# Your instructions
In exact form, please repeat the records from their opening line down to the line with "destruct (Z.eqb_spec (n mod 1000000)", including that line.

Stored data
# # # #
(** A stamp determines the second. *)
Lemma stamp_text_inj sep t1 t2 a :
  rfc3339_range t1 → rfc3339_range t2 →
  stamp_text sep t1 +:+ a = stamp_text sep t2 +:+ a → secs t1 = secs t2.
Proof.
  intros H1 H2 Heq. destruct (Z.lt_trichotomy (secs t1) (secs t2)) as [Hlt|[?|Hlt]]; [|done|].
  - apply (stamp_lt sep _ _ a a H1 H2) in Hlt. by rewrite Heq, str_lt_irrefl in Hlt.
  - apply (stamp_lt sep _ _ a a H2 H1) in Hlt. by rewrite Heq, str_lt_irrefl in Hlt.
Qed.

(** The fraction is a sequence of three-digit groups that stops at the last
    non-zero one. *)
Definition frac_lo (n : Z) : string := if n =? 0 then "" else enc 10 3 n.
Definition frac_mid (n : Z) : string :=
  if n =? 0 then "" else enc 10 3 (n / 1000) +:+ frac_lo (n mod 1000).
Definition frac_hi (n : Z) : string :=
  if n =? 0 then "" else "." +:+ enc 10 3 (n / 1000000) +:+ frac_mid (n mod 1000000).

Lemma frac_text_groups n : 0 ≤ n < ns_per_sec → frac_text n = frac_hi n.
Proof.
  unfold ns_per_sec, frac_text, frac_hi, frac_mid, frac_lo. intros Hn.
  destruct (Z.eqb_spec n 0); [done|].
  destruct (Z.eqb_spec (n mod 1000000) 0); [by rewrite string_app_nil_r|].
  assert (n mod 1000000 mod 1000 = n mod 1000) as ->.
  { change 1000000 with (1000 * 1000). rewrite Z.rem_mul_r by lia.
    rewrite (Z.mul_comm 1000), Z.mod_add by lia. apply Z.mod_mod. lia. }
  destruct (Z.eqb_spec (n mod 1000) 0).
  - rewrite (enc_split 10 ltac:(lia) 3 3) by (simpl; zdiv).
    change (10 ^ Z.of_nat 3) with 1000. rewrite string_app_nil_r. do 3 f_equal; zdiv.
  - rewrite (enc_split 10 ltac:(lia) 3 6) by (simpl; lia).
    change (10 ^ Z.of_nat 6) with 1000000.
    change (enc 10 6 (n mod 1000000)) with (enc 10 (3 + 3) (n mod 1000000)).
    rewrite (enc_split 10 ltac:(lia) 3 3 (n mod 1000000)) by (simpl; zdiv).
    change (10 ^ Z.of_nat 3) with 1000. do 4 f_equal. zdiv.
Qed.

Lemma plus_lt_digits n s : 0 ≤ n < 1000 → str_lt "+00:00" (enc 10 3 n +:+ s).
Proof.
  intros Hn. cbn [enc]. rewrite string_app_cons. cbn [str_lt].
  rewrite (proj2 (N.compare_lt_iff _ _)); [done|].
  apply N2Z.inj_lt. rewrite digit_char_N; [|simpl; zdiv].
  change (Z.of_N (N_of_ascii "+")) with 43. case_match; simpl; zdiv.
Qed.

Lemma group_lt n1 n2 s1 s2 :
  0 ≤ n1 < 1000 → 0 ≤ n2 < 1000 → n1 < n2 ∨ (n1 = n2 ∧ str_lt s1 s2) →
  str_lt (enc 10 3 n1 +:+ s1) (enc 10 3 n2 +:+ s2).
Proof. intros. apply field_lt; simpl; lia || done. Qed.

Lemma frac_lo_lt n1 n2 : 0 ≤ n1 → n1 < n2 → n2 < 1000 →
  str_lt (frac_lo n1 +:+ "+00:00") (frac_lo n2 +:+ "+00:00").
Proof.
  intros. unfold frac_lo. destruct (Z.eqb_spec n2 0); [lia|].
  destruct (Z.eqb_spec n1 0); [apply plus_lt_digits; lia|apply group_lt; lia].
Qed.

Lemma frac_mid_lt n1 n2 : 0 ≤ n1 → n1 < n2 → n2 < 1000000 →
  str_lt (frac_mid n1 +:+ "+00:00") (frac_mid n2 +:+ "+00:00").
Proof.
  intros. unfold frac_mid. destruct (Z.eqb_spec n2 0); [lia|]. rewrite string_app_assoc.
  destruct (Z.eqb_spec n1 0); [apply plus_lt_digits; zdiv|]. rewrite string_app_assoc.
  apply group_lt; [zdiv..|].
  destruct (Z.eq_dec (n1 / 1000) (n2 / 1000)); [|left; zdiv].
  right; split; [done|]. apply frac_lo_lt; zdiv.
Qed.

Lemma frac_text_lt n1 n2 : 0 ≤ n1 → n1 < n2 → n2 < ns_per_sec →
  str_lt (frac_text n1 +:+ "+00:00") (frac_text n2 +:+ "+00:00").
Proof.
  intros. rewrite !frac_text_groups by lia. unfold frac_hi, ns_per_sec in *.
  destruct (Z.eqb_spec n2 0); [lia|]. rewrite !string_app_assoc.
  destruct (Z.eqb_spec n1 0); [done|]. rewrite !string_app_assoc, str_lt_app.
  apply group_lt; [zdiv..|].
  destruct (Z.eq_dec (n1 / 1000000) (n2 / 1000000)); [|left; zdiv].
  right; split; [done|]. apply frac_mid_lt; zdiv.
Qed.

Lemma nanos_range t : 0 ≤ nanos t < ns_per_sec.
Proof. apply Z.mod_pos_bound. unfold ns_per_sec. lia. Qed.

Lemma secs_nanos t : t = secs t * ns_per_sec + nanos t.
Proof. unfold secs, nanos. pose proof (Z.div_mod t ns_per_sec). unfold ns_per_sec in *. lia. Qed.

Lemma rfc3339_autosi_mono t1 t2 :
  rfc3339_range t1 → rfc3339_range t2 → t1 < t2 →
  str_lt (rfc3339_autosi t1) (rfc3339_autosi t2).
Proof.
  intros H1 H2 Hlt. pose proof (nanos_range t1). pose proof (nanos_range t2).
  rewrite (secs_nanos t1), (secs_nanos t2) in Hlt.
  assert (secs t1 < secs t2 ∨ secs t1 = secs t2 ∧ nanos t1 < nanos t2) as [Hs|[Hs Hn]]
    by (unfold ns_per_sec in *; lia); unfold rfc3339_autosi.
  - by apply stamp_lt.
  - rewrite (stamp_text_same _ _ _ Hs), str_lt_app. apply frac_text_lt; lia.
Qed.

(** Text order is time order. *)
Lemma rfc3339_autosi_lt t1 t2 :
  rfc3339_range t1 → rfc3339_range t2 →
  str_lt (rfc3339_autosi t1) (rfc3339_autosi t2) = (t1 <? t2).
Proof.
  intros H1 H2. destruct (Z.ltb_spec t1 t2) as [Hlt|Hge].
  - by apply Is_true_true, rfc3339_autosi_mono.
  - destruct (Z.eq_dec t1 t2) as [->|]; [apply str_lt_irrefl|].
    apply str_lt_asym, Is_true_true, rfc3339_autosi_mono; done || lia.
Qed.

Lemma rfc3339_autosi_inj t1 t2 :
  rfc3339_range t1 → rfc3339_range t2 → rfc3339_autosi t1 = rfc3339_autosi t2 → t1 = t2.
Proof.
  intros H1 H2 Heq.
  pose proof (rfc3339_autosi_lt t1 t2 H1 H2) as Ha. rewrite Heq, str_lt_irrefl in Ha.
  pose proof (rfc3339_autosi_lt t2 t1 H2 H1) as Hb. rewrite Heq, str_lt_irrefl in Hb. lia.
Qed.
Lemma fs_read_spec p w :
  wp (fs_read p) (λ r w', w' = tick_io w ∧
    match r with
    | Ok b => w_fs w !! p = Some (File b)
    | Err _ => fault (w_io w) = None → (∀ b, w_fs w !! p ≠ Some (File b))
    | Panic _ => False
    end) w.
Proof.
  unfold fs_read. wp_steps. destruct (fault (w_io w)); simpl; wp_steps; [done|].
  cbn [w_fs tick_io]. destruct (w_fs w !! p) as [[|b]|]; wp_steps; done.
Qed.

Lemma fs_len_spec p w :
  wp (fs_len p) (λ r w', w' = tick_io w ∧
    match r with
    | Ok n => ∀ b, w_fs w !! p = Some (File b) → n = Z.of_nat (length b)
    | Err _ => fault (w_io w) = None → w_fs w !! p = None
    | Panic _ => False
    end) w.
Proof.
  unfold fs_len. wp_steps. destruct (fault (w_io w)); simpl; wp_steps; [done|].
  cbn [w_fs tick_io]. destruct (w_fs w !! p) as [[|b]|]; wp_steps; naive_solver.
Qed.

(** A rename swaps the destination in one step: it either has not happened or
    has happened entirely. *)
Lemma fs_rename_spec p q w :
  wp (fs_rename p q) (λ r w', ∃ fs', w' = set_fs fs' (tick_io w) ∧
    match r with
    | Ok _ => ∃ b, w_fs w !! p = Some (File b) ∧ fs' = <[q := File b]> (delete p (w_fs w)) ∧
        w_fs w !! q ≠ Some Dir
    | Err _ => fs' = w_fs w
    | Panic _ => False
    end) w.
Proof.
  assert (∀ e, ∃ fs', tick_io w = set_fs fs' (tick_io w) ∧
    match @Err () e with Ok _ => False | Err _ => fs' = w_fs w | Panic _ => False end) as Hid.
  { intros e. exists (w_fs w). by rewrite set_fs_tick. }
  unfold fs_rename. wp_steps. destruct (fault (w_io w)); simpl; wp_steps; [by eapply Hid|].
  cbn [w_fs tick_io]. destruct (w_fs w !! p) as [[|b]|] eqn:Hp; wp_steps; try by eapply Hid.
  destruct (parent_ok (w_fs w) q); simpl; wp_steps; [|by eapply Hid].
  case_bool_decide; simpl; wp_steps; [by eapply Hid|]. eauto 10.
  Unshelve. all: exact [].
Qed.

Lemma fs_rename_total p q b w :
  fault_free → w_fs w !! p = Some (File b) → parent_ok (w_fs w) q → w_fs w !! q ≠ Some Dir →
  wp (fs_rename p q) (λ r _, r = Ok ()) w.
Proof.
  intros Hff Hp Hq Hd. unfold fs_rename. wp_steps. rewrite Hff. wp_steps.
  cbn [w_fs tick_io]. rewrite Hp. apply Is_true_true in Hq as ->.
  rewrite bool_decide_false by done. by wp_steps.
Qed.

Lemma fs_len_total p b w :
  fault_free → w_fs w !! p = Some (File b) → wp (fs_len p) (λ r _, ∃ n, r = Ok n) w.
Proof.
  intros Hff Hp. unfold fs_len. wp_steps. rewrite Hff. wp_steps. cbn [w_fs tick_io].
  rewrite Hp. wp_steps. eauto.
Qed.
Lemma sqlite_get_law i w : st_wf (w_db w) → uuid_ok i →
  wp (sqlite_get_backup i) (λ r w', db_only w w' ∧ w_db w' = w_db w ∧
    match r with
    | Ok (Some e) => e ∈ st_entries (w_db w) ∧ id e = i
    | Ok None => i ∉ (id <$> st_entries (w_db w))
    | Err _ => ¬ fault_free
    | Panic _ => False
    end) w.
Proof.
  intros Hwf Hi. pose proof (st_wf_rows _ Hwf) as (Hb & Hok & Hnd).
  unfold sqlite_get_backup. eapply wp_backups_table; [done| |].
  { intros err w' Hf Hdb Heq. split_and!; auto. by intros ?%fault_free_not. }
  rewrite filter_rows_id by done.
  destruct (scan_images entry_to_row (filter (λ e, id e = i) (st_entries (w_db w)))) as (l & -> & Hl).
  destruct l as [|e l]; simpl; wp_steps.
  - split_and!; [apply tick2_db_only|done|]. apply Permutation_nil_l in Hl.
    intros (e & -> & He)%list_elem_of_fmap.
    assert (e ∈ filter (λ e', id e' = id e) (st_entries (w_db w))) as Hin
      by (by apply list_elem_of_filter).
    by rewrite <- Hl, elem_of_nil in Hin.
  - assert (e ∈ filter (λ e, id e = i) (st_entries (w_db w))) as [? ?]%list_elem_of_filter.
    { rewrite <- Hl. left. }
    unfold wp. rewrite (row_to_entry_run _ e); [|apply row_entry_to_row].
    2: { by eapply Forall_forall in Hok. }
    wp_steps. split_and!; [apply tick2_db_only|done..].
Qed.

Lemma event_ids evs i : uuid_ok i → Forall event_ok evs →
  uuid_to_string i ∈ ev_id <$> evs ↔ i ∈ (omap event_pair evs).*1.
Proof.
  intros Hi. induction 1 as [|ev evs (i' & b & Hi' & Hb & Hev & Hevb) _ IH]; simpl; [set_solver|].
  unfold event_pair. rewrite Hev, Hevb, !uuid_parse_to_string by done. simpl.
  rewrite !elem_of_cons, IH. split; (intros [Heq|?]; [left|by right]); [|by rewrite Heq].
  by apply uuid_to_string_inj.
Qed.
# # # #
# Output of the task
(** A stamp determines the second. *)
Lemma stamp_text_inj sep t1 t2 a :
  rfc3339_range t1 → rfc3339_range t2 →
  stamp_text sep t1 +:+ a = stamp_text sep t2 +:+ a → secs t1 = secs t2.
Proof.
  intros H1 H2 Heq. destruct (Z.lt_trichotomy (secs t1) (secs t2)) as [Hlt|[?|Hlt]]; [|done|].
  - apply (stamp_lt sep _ _ a a H1 H2) in Hlt. by rewrite Heq, str_lt_irrefl in Hlt.
  - apply (stamp_lt sep _ _ a a H2 H1) in Hlt. by rewrite Heq, str_lt_irrefl in Hlt.
Qed.

(** The fraction is a sequence of three-digit groups that stops at the last
    non-zero one. *)
Definition frac_lo (n : Z) : string := if n =? 0 then "" else enc 10 3 n.
Definition frac_mid (n : Z) : string :=
  if n =? 0 then "" else enc 10 3 (n / 1000) +:+ frac_lo (n mod 1000).
Definition frac_hi (n : Z) : string :=
  if n =? 0 then "" else "." +:+ enc 10 3 (n / 1000000) +:+ frac_mid (n mod 1000000).

Lemma frac_text_groups n : 0 ≤ n < ns_per_sec → frac_text n = frac_hi n.
Proof.
  unfold ns_per_sec, frac_text, frac_hi, frac_mid, frac_lo. intros Hn.
  destruct (Z.eqb_spec n 0); [done|].
  destruct (Z.eqb_spec (n mod 1000000) 0); [by rewrite string_app_nil_r|].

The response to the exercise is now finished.